Le pont

Étrange impression de suspens rassurant. Entre les lattes, un vide qui appelle sans attirer, qui suggère. Impression d’une échelle démesurée, silhouettes papillonnant à l’autre bout comme dansant, des bougies, les flammes. Drapeaux priant d’atteindre l’autre rive.

Un temps gagné à ne pas descendre, ne pas remonter. S’en faire un chemin tout droit, insensible, aérien. Voluptueux.

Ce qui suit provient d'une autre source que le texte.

(** One page copied, then the rest. *)
Lemma copy_more sz tabs frames d n s m l td fd s3 l3 td3 r s' l' :
  0 <= n < NUSER -> 4096 * n < sz -> fd !! n = None -> pages td3 ++ l3 ≡ₚ pages td ++ l ->
  untouched (m :: d :: pages td ++ l) s s3 ->
  (forall va, 0 <= va < 2 ^ 32 -> va / 4096 <> n -> entry s3 td3 va = entry s td va) ->
  (forall va, entry s3 tabs va = entry s tabs va) ->
  (forall v a, v ∈ pages frames -> in_page v a -> k_mem s3 a = k_mem s a) ->
  space s3 l3 d td3 (<[n := m]> fd) -> copied s tabs frames s3 td3 (<[n := m]> fd) n ->
  copy_result sz tabs frames d (n + 1) s3 l3 td3 (<[n := m]> fd) r s' l' ->
  copy_result sz tabs frames d n s (m :: l) td fd r s' l'.
Proof.
  intros Hn Hlt Hfd Hpg Hu Hed Hes Hms Hc3 Hcopy [Hu' Hr].
  assert (Hall : pages td3 ++ pages (<[n := m]> fd) ++ l3 ≡ₚ pages td ++ pages fd ++ m :: l).
  { rewrite (pages_insert fd n m Hfd). transitivity (m :: pages fd ++ pages td3 ++ l3); [solve_Permutation |].
    rewrite Hpg. solve_Permutation. }
  split.
  { apply (untouched_trans _ s s3); [eapply untouched_mono; [| exact Hu] | eapply untouched_mono; [| exact Hu']]; intros v.
    - rewrite !elem_of_cons, !elem_of_app, !elem_of_cons. tauto.
    - by rewrite !elem_of_cons, Hall. }
  destruct Hr as [(-> & Hf' & Hfew & Hl') | (-> & Hu1 & td' & fd' & Hc' & Hpg' & He' & Hd' & Hcp')]; [left | right].
  { split_and!; [done | done | |].
    { rewrite Hpg, length_app in Hfew. rewrite length_app. cbn [length]. unfold npages in *.
      Z.to_euclidean_division_equations; lia. }
    destruct Hl' as [Hl' | [m' Hl']]; rewrite Hall in Hl'; [by left | right; by exists m']. }
  split_and!; [done | |].
  { apply (untouched_trans _ s s3); [eapply untouched_mono; [| exact Hu] | eapply untouched_mono; [| exact Hu1]]; intros v.
    - rewrite !elem_of_cons, !elem_of_app, elem_of_cons. tauto.
    - rewrite elem_of_cons, Hpg, !elem_of_cons, !elem_of_app, elem_of_cons. tauto. }
  exists td', fd'. split_and!; [done | by rewrite Hpg' | | |].
  - intros va Hva Hout. rewrite He', Hed; [done | done | | done | lia]. intros Ev. apply Hout. rewrite Ev. lia.
  - intros k. destruct (decide (k = n)) as [-> | Hkn]; [right; lia |].
    destruct (Hd' k) as [Hk' | ?]; [left; by rewrite Hk', lookup_insert_ne | right; lia].
  - intros k Hk1 Hk2. destruct (decide (k = n)) as [-> | Hkn].
    + eapply copied_after; [exact Hcopy | | |].
      * destruct (Hd' n) as [? | ?]; [done | lia].
      * destruct (user_page n Hn) as [? Hdiv]. apply He'; [done | rewrite Hdiv; lia].
      * intros v a. by apply (frames_kept s3 l3 d td3).
    + eapply copied_before; [apply Hcp'; lia | done | done].
Qed.

(** The loop of [copyuvm] from page [n]. *)
Lemma copyuvm_loop_ok sz pgdir tabs frames d : forall fuel n s l td fd,
  space s l pgdir tabs frames -> space s l d td fd -> disjoint_spaces d td fd pgdir tabs frames ->
  0 <= n -> sz <= KERNBASE -> (forall k, n <= k -> 4096 * k < sz -> is_Some (frames !! k)) ->
  (forall k, n <= k -> fd !! k = None) -> 1 <= Z.of_nat fuel -> sz - 4096 * n <= 4096 * (Z.of_nat fuel - 1) ->
  exists r s' l', copyuvm_loop kend fuel pgdir d (4096 * n) sz s = Ok r s' /\
    copy_result sz tabs frames d n s l td fd r s' l'.
Proof.
  induction fuel as [|fuel IH]; intros n s l td fd Hs Hc Hdis Hn Hk Hfr Hfd Hf1 Hf2; [lia |].
  cbn [copyuvm_loop]. destruct (Z.ltb_spec (4096 * n) sz) as [Hlt | Hge]; cbn [negb].
  2: { exists d, s, l. split; [done |]. split; [apply untouched_refl |]. right. split_and!; [done | apply untouched_refl |].
       exists td, fd. split_and!; try done; [intros k; by left | intros k; lia]. }
  assert (Hnu : 0 <= n < NUSER) by (change NUSER with 524288; unfold KERNBASE in Hk; lia).
  destruct (Hfr n) as [f Hf]; [lia | done |]. destruct (frame_table _ _ _ _ _ _ _ Hs Hf) as [t Ht].
  pose proof (sp_map _ _ _ _ _ Hs n Hnu) as Hm. rewrite Hf in Hm. destruct Hm as [Hpr Hpa].
  erewrite bind_ok by (eapply walk_present; [apply Hs | exact Ht]).
  rewrite (proj2 (Z.eqb_neq _ 0)) by (eapply table_address; [apply Hs | exact Ht]).
  unfold rd at 1. erewrite bind_ok by reflexivity. rewrite (table_word s tabs n t Ht), Hpr. cbn [negb]. cbv zeta.
  rewrite Hpa. destruct l as [|m l].
  { erewrite bind_ok by (apply (kalloc_empty kend); apply Hs). cbn [Z.eqb].
    destruct (copy_failed sz tabs frames d n s [] td fd s td []) as (s' & l' & E & Hr); try done; [by apply Nat.le_0_l |].
    exists 0, s', l'. erewrite bind_ok by exact E. done. }
  destruct (copy_step_ok s m l pgdir tabs frames d td fd n f Hs Hc Hdis Hnu Hf) as (s1 & E1 & Hstep); [apply Hfd; lia |].
  destruct Hstep as (r & s3 & l3 & td3 & E3 & _ & Hpg & Hu & Hs3 & Hed & Hes & Hms & Hr). erewrite bind_ok by exact E1.
  assert (Hmo : page_ok kend m).
  { eapply page_ok_in; [exact (space_pages _ _ _ _ _ Hc) |]. right. rewrite !elem_of_app. right. right. by left. }
  rewrite (proj2 (Z.eqb_neq m 0)) by (by eapply page_nonzero).
  unfold move at 1. erewrite bind_ok by reflexivity. erewrite bind_ok by exact E3.
  destruct Hr as [(-> & Hc3 & Hcopy) | (-> & -> & Hc3)]; cbn [Z.ltb Z.compare].
  - rewrite (u32_small (4096 * n + PGSIZE)) by (unfold PGSIZE, KERNBASE in *; lia).
    replace (4096 * n + PGSIZE) with (4096 * (n + 1)) by (unfold PGSIZE; lia).
    assert (Hfn : fd !! n = None) by (apply Hfd; lia).
    destruct (IH (n + 1) s3 l3 td3 (<[n := m]> fd)) as (r & s' & l' & E & Hr'); try done; try lia.
    + apply (disjoint_grow s (m :: l) d td fd td3 _ l3 pgdir tabs frames); try done.
      rewrite (pages_insert fd n m Hfn). transitivity (m :: pages fd ++ pages td3 ++ l3); [solve_Permutation |].
      rewrite Hpg. solve_Permutation.
    + intros k Hk'. apply Hfr. lia.
    + intros k Hk'. rewrite lookup_insert_ne by lia. apply Hfd. lia.
    + exists r, s', l'. split; [done |]. by eapply copy_more.
  - destruct (copy_failed sz tabs frames d n s (m :: l) td fd s3 td3 [m]) as (s' & l' & E & Hr'); try done.
    + rewrite app_nil_r in Hpg. rewrite Hpg. solve_Permutation.
    + eapply untouched_mono; [| exact Hu]. intros v. rewrite !elem_of_cons, !elem_of_app, elem_of_cons. tauto.
    + exists 0, s', l'. erewrite bind_ok by exact E. done.
Qed.
(** ** Growing an address space *)

(** Page [n] is a zeroed, writable user page. *)
Definition zeroed (s : kmem) (tabs frames : gmap Z Z) (n : Z) : Prop :=
  exists f, frames !! n = Some f /\ entry s tabs (4096 * n) = pte_of f (Z.lor PTE_W PTE_U) /\
    forall o, 0 <= o < 4096 -> k_mem s (f + o) = 0.

(** What the loop of [allocuvm] leaves when it starts at page [n]; [a0] and [sz] bound the pages that
    are taken back on failure. *)
Definition grow_result (a0 sz pgdir n : Z) (s : kmem) (l : list Z) (tabs frames : gmap Z Z)
    (r : Z) (s' : kmem) (l' : list Z) : Prop :=
  untouched (pgdir :: pages tabs ++ pages frames ++ l) s s' /\
  exists tabs' frames', space s' l' pgdir tabs' frames' /\
    pages tabs' ++ pages frames' ++ l' ≡ₚ pages tabs ++ pages frames ++ l /\
    (forall va, 0 <= va < 2 ^ 32 -> ~ (a0 <= va < PGROUNDUP sz) -> entry s' tabs' va = entry s tabs va) /\
    ((r = 0 /\ frames' = cut a0 sz frames /\
      forall v a, v ∈ pages (cut a0 sz frames) -> in_page v a -> k_mem s' a = k_mem s a) \/
     (r = sz /\ (forall v a, v ∈ pages frames -> in_page v a -> k_mem s' a = k_mem s a) /\
      (forall va, 0 <= va < 2 ^ 32 -> va / 4096 < n -> entry s' tabs' va = entry s tabs va) /\
      (forall k, frames' !! k = frames !! k \/ (n <= k /\ 4096 * k < sz)) /\
      (forall k, n <= k -> 4096 * k < sz -> zeroed s' tabs' frames' k))).

Lemma in_cut a b frames v : v ∈ pages (cut a b frames) -> v ∈ pages frames.
Proof. intros [n [Hn _]%map_lookup_filter_Some]%elem_of_pages. apply elem_of_pages. eauto. Qed.

(** A page set to zero. *)
Lemma zero_page_ok s l m :
  free_inv kend s (m :: l) ->
  exists s1, kalloc s = Ok m s1 /\
    let s2 := Kmem (memset (k_mem s1) m 0 PGSIZE) (freelist s1) (use_lock s1) in
    free_inv kend s2 l /\ untouched [m] s s2 /\ forall o, 0 <= o < 4096 -> k_mem s2 (m + o) = 0.
Proof.
  intros Hf. destruct (kalloc_ok kend s m l Hf) as (s1 & E1 & Hf1 & Em). exists s1. split; [done |]. intros s2.
  pose proof Hf as [_ [Hml Hnd]%list.NoDup_cons [Hm Hpl]%Forall_cons_1]. assert (Hm0 : 0 <= m) by apply Hm.
  assert (Hu : untouched [m] s s2).
  { intros a Ha. unfold s2. cbn [k_mem]. rewrite Em. apply memset_other; [done |]. apply Ha. by left. }
  split_and!; [| done |].
  - eapply (free_inv_ext kend s1); [done | done |]. intros v a Hv Ha. rewrite Em.
    apply (untouched_page [m] s s2 v a); try done; [by apply Forall_singleton | by eapply page_ok_in |].
    rewrite list_elem_of_singleton. by intros ->.
  - intros o Ho. unfold s2. cbn [k_mem]. rewrite memset_fill by (unfold PGSIZE; lia). unfold mfill, PGSIZE.
    by rewrite (proj2 (Z.leb_le _ _)), (proj2 (Z.ltb_lt _ _)) by lia.
Qed.

(** One pass of the loop of [allocuvm]. *)
Lemma grow_step_ok s m l pgdir tabs frames n :
  space s (m :: l) pgdir tabs frames -> 0 <= n < NUSER -> frames !! n = None ->
  exists s1, kalloc s = Ok m s1 /\
  let s2 := Kmem (memset (k_mem s1) m 0 PGSIZE) (freelist s1) (use_lock s1) in
  exists r s3 l3 tabs3, mappages pgdir (4096 * n) PGSIZE (V2P m) (Z.lor PTE_W PTE_U) s2 = Ok r s3 /\
    NoDup (m :: pgdir :: pages tabs ++ pages frames ++ l) /\
    pages tabs3 ++ l3 ≡ₚ pages tabs ++ l /\ untouched (pgdir :: pages tabs ++ m :: l) s s3 /\
    (forall va, 0 <= va < 2 ^ 32 -> va / 4096 <> n -> entry s3 tabs3 va = entry s tabs va) /\
    ((r = 0 /\ space s3 l3 pgdir tabs3 (<[n := m]> frames) /\ zeroed s3 tabs3 (<[n := m]> frames) n) \/
     (r = -1 /\ l3 = [] /\ space s3 l3 pgdir tabs3 frames)).
Proof.
  intros Hs Hn Hfr. destruct (zero_page_ok s l m (pt_free _ _ _ _ _ (sp_pt _ _ _ _ _ Hs))) as (s1 & E1 & Hf2 & Hu2 & Hz).
  exists s1. split; [done |]. intros s2. fold s2 in Hf2, Hu2, Hz.
  pose proof (space_pages _ _ _ _ _ Hs) as Hok. pose proof (sp_own _ _ _ _ _ Hs) as Hown.
  assert (Hperm : pgdir :: pages tabs ++ pages frames ++ m :: l ≡ₚ m :: pgdir :: pages tabs ++ pages frames ++ l) by solve_Permutation.
  rewrite Hperm in Hok, Hown. apply Forall_cons_1 in Hok as [Hmo Hok]. pose proof Hown as [Hmn _]%list.NoDup_cons.
  destruct (space_other s (m :: l) s2 l [m] pgdir tabs frames Hs Hu2) as (Hs2 & He2 & _); [by apply Forall_singleton | | done |].
  { intros v Hv. rewrite list_elem_of_singleton.
    assert (Hvl : v ∉ m :: l); [| apply not_elem_of_cons in Hvl as [? ?]; done].
    destruct (own_split _ _ _ _ (sp_own _ _ _ _ _ Hs)) as (_ & _ & C3 & C4 & C5).
    rewrite elem_of_cons, elem_of_app in Hv. destruct Hv as [-> | [Hv | Hv]]; [done | by apply C4 | by apply C5]. }
  destruct (map_page_ok s2 l pgdir tabs frames n m (Z.lor PTE_W PTE_U) Hs2 Hn Hfr Hmo Hown)
    as (r & s3 & l3 & tabs3 & E3 & Hsub & Hpg & Hu3 & He3 & Hr); [done |].
  exists r, s3, l3, tabs3. split_and!; try done.
  - apply (untouched_trans _ s s2); [eapply untouched_mono; [| exact Hu2] | eapply untouched_mono; [| exact Hu3]]; intros v.
    + rewrite list_elem_of_singleton. intros ->. rewrite !elem_of_cons, elem_of_app, elem_of_cons. tauto.
    + rewrite !elem_of_cons, !elem_of_app, elem_of_cons. tauto.
  - intros va Hva Hne. by rewrite He3, He2.
  - destruct Hr as [(-> & Hs3 & Hent) | ?]; [left | by right]. split_and!; [done | done |].
    exists m. rewrite lookup_insert_eq. split_and!; [done | done |]. intros o Ho. rewrite <- (Hz o Ho).
    apply (untouched_page (pgdir :: pages tabs ++ l) s2 s3 m); try done.
    + revert Hok. rewrite !list.Forall_cons, !Forall_app. tauto.
    + revert Hmn. rewrite !not_elem_of_cons, !not_elem_of_app. tauto.
    + unfold in_page, PGSIZE. lia.
Qed.

(** Pages taken back: [deallocuvm] of the range, with what is kept intact. *)
Lemma shrink_back s l pgdir tabs frames oldsz newsz :
  space s l pgdir tabs frames -> 0 <= oldsz -> oldsz < newsz -> newsz <= KERNBASE ->
  exists s' l', deallocuvm kend pgdir newsz oldsz s = Ok oldsz s' /\
    space s' l' pgdir tabs (cut (PGROUNDUP oldsz) newsz frames) /\
    pages (cut (PGROUNDUP oldsz) newsz frames) ++ l' ≡ₚ pages frames ++ l /\
    untouched (pgdir :: pages tabs ++ pages frames ++ l) s s' /\
    (forall va, 0 <= va < 2 ^ 32 -> ~ (PGROUNDUP oldsz <= va < PGROUNDUP newsz) -> entry s' tabs va = entry s tabs va) /\
    (forall v a, v ∈ pages (cut (PGROUNDUP oldsz) newsz frames) -> in_page v a -> k_mem s' a = k_mem s a).
Proof.
  intros Hs H0 Hlt Hk. destruct (deallocuvm_ok s l pgdir tabs frames newsz oldsz Hs H0 Hlt Hk) as (s' & l' & E & Hs' & Hp & Hu & He).
  exists s', l'. split_and!; try done.
  - eapply untouched_mono; [| exact Hu]. intros v. rewrite elem_of_app, elem_of_cons, elem_of_app. intros [? | Hv]; [tauto |].
    right. right. rewrite <- Hp, elem_of_app. by right.
  - intros v a Hv Ha. pose proof (space_pages _ _ _ _ _ Hs') as Hok.
    destruct (own_split _ _ _ _ (sp_own _ _ _ _ _ Hs')) as (_ & O2 & _ & O4 & O5).
    apply (untouched_page (pages tabs ++ l') s s' v a); try done.
    + revert Hok. rewrite !list.Forall_cons, !Forall_app. tauto.
    + eapply page_ok_in; [exact Hok |]. rewrite elem_of_cons, !elem_of_app. tauto.
    + rewrite not_elem_of_app. split; [intros Ht; by destruct (O4 v Ht) | by apply O5].
Qed.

Et le pont – car il est pont, même si tant d’autres – se lance à ton assaut, et te prend et t’emmène, t’emporte au loin de tes pensées. Pont d’autrefois, pont de demain, fossé séparant l’avenir de tes jours, tu restes, suspendu, des heures interminables et formidables. Il rassure, le pont. T’empêche de délirer, assure des rêves solides et loyaux. En toute domination.

Jusqu’à voir le cheval.

Désespérant de l’imiter, tu regardes l’animal monté s’élancer au galop et franchir d’un vol la rivière, et la vallée, et l’abîme. Et comment fait-il, ce cavalier  pour obéir à ce point à son cheval ? Au point de ne jamais regarder sur les côtés, de ne pas craindre la vie, de ne pas s’étouffer. Oui, comment fait-il ?

Il fait comme ont fait avant lui les passeurs de montagne : il prend son souffle et avance sans démonter.